- PROBLEM DETAILS
Starting at the line that has "assert (i = k_ID" and stopping after the line that has "((∀ k, tb_api_keys t !! id = Some k → own_manual_key", reproduce the listing below exactly; omit everything else.

- DATA EXCERPTS
########
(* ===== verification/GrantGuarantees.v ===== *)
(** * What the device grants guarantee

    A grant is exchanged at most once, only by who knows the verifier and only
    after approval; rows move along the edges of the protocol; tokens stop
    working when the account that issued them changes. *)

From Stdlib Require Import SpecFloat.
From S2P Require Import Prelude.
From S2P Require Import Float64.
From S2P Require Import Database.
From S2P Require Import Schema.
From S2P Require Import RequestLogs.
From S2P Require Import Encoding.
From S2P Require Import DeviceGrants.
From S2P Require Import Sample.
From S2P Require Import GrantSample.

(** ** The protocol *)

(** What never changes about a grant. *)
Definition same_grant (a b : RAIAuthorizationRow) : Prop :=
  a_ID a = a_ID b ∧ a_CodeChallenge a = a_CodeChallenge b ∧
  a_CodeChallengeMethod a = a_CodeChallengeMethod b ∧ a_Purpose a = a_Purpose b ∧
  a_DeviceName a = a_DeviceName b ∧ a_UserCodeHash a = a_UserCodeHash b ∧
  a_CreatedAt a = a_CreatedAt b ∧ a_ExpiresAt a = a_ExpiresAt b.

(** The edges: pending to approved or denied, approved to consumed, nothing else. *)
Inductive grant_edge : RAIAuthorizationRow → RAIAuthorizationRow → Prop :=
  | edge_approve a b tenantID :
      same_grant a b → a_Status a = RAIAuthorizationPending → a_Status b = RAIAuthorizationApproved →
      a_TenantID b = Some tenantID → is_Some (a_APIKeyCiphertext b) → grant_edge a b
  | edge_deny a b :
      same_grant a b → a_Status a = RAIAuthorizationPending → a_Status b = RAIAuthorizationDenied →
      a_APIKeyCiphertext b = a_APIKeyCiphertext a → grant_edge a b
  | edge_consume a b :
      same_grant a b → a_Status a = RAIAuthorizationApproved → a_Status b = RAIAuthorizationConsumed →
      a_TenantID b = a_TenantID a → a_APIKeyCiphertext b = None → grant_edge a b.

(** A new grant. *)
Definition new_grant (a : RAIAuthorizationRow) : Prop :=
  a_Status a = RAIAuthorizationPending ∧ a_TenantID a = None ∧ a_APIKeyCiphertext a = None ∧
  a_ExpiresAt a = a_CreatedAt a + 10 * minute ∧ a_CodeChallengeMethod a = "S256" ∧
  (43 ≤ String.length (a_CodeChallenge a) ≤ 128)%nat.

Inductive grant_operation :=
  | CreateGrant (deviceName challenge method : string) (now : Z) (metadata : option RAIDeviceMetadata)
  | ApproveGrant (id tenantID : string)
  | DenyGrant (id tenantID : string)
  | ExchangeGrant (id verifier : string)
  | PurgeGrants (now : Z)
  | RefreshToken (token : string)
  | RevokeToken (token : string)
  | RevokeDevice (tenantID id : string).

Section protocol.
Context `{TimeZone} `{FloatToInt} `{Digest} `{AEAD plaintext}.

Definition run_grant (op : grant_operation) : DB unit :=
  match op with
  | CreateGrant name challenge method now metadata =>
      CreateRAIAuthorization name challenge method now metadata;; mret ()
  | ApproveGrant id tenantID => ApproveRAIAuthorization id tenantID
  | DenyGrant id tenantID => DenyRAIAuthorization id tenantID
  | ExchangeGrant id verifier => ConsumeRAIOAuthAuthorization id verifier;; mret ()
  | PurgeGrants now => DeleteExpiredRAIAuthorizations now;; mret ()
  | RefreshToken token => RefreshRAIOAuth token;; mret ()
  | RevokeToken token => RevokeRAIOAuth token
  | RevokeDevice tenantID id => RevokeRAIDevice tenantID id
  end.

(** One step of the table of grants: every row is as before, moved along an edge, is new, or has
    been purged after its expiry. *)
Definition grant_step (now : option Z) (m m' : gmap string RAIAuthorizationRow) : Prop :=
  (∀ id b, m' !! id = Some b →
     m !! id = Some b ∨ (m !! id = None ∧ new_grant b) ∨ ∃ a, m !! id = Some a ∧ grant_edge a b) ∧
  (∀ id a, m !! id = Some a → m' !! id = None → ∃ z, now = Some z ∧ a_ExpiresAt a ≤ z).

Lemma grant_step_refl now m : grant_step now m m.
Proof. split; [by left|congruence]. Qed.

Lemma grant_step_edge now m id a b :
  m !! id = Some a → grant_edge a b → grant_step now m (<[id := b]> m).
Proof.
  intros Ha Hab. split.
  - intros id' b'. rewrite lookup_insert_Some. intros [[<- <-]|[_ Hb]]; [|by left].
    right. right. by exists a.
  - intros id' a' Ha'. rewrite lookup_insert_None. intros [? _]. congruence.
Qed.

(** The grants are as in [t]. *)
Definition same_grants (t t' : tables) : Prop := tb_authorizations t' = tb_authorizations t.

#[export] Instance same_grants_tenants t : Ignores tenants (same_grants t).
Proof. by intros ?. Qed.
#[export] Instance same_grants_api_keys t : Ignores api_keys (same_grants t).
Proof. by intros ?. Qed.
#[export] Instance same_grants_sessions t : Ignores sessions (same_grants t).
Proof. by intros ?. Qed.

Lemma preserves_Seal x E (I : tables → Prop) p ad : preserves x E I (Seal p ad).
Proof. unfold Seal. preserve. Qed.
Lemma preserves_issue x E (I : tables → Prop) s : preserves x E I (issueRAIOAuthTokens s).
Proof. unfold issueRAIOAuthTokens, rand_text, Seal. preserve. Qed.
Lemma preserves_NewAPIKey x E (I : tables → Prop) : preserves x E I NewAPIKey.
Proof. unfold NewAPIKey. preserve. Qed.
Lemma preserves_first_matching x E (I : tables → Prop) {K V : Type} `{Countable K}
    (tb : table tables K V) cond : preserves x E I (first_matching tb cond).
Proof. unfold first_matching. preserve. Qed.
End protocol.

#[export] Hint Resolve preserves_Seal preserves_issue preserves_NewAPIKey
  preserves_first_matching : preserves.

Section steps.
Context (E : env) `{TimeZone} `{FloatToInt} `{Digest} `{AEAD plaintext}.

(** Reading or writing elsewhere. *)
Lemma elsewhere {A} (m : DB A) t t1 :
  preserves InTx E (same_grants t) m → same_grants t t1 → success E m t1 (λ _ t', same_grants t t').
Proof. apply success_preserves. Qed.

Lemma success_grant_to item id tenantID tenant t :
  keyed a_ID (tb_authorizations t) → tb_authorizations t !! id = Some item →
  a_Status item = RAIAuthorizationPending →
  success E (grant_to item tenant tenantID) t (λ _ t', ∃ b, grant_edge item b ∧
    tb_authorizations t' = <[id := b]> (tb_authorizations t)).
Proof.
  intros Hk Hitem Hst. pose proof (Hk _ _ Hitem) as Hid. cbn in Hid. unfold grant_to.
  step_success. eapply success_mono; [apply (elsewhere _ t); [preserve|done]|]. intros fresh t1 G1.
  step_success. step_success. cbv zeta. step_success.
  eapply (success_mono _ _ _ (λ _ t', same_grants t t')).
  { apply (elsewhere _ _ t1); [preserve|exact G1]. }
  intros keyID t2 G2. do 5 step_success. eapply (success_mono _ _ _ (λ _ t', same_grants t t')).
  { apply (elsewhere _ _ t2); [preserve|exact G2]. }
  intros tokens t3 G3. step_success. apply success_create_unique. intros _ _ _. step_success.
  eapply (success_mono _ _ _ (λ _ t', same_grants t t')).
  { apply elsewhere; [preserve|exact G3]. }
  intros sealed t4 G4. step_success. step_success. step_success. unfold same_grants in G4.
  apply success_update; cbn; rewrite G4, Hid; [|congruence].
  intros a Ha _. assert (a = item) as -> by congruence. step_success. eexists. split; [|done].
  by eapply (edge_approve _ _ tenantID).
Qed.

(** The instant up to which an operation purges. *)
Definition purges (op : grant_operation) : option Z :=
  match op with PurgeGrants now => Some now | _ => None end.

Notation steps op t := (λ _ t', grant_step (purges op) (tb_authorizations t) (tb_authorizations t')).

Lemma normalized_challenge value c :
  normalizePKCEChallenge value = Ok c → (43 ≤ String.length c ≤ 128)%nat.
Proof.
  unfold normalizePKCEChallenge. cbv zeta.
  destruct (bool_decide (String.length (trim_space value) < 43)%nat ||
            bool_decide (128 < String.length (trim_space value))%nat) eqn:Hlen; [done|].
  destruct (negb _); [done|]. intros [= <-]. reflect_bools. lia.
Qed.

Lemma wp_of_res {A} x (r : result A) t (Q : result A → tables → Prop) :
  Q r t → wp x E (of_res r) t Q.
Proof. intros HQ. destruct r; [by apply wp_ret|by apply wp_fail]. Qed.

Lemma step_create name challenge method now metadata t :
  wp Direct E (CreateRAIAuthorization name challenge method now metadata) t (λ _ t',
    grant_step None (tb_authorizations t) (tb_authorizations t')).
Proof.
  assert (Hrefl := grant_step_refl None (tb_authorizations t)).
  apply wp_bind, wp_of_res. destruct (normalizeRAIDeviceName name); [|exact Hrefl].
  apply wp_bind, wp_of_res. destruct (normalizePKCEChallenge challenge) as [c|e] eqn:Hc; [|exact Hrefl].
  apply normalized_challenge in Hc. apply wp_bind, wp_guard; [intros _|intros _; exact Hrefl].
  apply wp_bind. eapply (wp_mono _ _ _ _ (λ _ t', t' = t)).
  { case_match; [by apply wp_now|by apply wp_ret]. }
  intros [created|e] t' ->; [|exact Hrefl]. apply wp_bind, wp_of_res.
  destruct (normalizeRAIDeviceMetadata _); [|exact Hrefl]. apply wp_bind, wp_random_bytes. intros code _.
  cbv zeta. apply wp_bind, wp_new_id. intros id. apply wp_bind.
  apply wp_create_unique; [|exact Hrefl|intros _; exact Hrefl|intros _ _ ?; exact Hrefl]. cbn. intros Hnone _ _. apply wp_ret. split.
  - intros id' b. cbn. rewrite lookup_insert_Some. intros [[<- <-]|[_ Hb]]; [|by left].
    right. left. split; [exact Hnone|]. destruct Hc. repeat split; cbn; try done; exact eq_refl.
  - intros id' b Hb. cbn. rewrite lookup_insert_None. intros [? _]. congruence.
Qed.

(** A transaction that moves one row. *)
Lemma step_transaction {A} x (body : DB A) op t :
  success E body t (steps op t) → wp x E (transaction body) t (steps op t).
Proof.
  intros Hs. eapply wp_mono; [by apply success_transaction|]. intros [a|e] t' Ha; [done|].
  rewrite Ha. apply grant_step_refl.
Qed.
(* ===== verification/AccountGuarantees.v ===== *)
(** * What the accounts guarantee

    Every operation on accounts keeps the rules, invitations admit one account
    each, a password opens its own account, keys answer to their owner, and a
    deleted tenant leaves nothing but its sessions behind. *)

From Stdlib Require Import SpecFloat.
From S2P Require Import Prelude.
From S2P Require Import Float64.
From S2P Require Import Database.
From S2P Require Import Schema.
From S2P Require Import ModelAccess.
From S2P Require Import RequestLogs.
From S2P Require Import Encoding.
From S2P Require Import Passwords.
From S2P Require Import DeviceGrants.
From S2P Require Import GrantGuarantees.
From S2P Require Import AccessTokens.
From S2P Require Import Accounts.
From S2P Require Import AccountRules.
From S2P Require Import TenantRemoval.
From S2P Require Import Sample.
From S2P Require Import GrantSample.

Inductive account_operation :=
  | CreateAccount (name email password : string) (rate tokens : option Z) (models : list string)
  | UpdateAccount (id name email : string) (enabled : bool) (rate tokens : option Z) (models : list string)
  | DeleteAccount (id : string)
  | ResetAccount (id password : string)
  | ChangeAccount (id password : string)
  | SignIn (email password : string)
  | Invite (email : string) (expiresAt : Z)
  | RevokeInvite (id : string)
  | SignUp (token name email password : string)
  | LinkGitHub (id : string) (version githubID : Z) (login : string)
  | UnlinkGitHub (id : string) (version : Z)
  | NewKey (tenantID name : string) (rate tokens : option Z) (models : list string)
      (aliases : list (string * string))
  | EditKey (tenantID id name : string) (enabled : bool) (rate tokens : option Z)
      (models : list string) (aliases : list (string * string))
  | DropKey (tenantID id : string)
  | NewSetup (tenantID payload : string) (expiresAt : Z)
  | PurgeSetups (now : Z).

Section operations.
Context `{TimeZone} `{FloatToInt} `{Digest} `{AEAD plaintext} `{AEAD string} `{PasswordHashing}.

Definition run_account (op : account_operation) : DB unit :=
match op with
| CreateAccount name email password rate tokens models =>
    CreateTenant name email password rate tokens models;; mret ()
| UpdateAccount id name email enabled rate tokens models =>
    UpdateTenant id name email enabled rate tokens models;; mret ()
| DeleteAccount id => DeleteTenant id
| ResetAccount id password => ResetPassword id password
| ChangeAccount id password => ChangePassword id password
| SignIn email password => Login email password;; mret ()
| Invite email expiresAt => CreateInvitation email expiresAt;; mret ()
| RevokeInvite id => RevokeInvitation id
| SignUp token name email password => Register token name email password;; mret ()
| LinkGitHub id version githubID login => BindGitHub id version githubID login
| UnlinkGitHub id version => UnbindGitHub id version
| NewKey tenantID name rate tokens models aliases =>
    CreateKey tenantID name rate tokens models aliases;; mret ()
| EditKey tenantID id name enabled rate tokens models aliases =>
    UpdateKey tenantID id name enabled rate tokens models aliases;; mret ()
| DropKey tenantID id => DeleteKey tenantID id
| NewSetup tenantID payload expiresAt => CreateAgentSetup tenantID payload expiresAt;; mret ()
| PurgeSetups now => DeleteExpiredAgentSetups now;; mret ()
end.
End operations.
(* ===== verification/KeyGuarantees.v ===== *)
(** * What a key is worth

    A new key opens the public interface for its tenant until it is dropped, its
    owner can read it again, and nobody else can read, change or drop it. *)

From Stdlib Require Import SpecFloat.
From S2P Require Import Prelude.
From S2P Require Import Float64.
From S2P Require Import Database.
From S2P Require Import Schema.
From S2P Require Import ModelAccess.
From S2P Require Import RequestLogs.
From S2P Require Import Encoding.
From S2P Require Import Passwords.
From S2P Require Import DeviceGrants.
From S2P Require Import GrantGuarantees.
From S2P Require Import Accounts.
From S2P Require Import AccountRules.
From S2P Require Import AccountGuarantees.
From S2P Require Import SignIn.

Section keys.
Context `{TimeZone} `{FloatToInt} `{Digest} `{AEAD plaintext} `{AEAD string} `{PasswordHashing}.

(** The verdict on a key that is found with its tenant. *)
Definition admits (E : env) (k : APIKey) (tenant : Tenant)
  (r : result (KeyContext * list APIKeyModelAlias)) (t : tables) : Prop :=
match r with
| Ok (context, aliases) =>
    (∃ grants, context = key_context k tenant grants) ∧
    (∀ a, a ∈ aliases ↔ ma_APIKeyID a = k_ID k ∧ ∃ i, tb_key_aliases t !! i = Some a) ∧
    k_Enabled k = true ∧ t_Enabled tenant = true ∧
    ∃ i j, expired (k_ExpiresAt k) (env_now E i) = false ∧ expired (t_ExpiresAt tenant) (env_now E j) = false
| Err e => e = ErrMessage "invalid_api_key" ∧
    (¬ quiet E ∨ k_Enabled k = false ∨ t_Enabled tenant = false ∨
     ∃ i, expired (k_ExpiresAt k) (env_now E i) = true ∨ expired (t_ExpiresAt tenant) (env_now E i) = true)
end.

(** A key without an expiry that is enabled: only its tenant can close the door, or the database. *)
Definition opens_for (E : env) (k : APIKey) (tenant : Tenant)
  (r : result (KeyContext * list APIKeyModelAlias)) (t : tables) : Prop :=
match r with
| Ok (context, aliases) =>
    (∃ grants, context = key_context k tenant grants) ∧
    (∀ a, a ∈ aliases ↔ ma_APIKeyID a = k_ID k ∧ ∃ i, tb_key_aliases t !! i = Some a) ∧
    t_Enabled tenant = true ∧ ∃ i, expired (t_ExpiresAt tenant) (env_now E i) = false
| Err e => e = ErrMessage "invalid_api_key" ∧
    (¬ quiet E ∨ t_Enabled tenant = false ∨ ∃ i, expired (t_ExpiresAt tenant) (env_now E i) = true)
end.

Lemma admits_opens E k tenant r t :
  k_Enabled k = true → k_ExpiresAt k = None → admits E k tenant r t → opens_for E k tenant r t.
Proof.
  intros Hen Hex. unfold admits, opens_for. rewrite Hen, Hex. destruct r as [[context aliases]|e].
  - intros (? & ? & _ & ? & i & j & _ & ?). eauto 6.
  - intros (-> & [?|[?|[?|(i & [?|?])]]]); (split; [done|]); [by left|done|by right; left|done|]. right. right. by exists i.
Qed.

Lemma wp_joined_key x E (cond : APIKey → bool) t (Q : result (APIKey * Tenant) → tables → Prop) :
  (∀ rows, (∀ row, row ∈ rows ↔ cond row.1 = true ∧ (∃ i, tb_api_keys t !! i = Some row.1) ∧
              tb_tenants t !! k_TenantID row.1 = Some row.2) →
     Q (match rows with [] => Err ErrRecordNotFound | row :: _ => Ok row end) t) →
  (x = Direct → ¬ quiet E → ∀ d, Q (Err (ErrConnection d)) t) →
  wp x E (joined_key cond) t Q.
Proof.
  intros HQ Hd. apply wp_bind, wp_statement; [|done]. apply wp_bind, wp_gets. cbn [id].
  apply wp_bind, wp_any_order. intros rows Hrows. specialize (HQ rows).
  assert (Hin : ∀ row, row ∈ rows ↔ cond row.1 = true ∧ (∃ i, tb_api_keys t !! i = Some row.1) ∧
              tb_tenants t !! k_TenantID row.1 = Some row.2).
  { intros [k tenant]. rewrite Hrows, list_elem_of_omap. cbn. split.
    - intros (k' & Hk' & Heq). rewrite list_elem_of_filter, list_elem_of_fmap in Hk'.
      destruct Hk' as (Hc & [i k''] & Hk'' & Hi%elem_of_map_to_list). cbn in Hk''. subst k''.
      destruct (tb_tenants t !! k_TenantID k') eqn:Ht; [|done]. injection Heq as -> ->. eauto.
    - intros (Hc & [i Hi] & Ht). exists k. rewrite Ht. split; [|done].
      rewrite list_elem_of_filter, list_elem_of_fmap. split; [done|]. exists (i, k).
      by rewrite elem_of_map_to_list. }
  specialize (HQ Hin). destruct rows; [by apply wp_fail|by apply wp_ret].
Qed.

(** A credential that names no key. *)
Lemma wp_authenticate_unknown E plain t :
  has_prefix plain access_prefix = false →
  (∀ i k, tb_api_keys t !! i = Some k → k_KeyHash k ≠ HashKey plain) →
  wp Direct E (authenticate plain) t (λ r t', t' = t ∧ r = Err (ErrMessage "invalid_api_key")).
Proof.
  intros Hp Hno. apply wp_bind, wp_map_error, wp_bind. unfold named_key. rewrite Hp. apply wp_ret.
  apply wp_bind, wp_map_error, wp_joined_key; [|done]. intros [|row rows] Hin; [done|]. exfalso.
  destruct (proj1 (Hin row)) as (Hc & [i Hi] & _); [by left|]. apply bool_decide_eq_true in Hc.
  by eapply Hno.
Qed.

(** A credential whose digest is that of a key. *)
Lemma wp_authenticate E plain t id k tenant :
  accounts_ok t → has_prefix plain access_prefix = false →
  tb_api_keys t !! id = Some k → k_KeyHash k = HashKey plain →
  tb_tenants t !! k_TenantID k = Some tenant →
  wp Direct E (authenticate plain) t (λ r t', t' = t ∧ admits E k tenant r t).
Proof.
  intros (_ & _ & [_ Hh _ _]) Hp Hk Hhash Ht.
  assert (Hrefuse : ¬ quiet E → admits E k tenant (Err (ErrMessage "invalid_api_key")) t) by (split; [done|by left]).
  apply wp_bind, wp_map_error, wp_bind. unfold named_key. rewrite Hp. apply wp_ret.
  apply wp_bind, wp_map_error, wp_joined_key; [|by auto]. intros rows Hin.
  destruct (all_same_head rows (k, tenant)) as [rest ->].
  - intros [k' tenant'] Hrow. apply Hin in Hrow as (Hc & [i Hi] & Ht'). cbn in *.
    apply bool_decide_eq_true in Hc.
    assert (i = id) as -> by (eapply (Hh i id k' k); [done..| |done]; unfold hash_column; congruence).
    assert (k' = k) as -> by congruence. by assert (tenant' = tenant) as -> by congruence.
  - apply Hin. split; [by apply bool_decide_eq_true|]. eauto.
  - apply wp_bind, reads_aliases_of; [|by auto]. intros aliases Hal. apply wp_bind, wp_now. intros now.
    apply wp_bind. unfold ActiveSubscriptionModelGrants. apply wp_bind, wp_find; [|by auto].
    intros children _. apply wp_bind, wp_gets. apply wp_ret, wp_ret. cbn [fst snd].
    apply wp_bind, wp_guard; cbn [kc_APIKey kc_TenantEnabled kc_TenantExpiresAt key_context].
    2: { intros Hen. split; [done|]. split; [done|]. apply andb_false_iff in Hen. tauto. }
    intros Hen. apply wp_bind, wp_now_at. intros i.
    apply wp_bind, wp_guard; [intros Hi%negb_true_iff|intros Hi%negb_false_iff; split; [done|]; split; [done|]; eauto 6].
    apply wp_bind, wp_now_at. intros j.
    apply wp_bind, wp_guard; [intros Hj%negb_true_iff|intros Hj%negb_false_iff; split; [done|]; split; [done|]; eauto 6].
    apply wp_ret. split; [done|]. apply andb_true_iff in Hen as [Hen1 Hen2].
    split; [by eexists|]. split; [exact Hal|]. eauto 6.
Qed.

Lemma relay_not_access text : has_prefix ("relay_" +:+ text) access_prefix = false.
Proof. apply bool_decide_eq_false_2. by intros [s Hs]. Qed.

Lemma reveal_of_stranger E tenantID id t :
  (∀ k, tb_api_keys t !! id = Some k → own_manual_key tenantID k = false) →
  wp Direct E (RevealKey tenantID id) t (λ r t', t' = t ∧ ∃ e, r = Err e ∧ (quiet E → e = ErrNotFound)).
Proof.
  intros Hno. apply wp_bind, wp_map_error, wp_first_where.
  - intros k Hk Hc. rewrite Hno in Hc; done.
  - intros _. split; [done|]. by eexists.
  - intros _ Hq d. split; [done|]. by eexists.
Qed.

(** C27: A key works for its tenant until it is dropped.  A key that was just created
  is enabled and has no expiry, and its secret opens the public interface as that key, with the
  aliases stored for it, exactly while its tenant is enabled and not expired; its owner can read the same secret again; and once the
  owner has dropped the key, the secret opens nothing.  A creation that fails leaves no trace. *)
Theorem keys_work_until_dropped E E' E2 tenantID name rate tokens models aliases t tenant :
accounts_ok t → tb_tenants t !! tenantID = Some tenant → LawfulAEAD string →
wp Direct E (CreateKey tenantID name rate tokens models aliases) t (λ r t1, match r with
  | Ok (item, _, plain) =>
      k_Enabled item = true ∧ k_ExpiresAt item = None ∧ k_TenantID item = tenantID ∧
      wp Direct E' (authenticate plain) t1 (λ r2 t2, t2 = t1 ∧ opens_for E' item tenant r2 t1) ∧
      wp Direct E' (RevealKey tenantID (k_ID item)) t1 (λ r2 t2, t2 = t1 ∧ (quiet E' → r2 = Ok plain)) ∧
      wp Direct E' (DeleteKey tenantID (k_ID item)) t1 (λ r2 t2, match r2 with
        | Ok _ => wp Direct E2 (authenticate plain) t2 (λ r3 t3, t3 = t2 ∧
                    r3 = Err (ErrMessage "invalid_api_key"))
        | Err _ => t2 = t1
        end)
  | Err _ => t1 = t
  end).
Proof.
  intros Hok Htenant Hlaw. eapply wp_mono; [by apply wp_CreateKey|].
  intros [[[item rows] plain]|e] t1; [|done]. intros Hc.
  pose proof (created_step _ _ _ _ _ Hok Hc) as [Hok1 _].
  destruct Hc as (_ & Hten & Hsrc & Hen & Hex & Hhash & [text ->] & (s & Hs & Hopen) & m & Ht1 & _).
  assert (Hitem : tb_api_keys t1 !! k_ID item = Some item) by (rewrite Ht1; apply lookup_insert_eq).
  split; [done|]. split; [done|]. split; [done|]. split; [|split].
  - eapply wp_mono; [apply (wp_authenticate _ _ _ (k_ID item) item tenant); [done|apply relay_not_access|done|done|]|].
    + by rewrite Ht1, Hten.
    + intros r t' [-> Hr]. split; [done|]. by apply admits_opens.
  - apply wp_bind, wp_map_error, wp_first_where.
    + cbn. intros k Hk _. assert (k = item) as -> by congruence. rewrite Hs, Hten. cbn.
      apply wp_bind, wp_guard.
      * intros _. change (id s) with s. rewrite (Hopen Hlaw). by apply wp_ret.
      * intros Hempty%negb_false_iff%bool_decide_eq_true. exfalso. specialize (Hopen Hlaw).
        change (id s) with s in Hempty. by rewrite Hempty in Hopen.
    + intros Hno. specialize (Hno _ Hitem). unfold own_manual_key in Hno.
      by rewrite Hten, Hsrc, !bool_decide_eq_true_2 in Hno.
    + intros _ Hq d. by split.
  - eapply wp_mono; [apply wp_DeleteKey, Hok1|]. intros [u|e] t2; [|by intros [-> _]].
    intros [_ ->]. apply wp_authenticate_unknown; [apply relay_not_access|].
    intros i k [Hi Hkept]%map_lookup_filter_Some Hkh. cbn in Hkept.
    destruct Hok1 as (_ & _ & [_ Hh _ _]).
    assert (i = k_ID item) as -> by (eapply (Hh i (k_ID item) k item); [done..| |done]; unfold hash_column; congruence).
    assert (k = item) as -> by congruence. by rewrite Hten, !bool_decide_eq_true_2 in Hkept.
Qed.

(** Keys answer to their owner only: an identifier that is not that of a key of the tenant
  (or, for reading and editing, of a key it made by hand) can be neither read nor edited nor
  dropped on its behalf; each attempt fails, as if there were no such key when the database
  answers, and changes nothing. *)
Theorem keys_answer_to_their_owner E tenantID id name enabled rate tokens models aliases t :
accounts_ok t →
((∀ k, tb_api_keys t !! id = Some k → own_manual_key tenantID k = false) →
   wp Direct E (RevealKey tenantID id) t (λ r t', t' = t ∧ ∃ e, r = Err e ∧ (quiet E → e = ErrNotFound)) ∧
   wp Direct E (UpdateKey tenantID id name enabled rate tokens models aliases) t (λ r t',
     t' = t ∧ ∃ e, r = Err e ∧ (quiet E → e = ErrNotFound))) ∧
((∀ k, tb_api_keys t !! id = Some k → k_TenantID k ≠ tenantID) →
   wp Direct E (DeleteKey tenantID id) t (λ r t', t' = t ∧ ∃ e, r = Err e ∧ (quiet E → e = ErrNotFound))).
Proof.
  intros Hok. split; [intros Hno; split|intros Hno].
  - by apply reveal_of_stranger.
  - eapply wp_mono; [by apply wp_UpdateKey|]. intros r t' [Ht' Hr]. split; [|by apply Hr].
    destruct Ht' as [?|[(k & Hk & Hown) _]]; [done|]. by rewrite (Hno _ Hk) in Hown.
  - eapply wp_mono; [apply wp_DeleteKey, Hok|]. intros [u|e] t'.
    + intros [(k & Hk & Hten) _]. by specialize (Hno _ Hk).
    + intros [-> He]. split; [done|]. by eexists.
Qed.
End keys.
########
- ANSWER FOR THE TASK
    assert (i = k_ID item) as -> by (eapply (Hh i (k_ID item) k item); [done..| |done]; unfold hash_column; congruence).
    assert (k = item) as -> by congruence. by rewrite Hten, !bool_decide_eq_true_2 in Hkept.
Qed.

(** Keys answer to their owner only: an identifier that is not that of a key of the tenant
  (or, for reading and editing, of a key it made by hand) can be neither read nor edited nor
  dropped on its behalf; each attempt fails, as if there were no such key when the database
  answers, and changes nothing. *)
Theorem keys_answer_to_their_owner E tenantID id name enabled rate tokens models aliases t :
accounts_ok t →
((∀ k, tb_api_keys t !! id = Some k → own_manual_key tenantID k = false) →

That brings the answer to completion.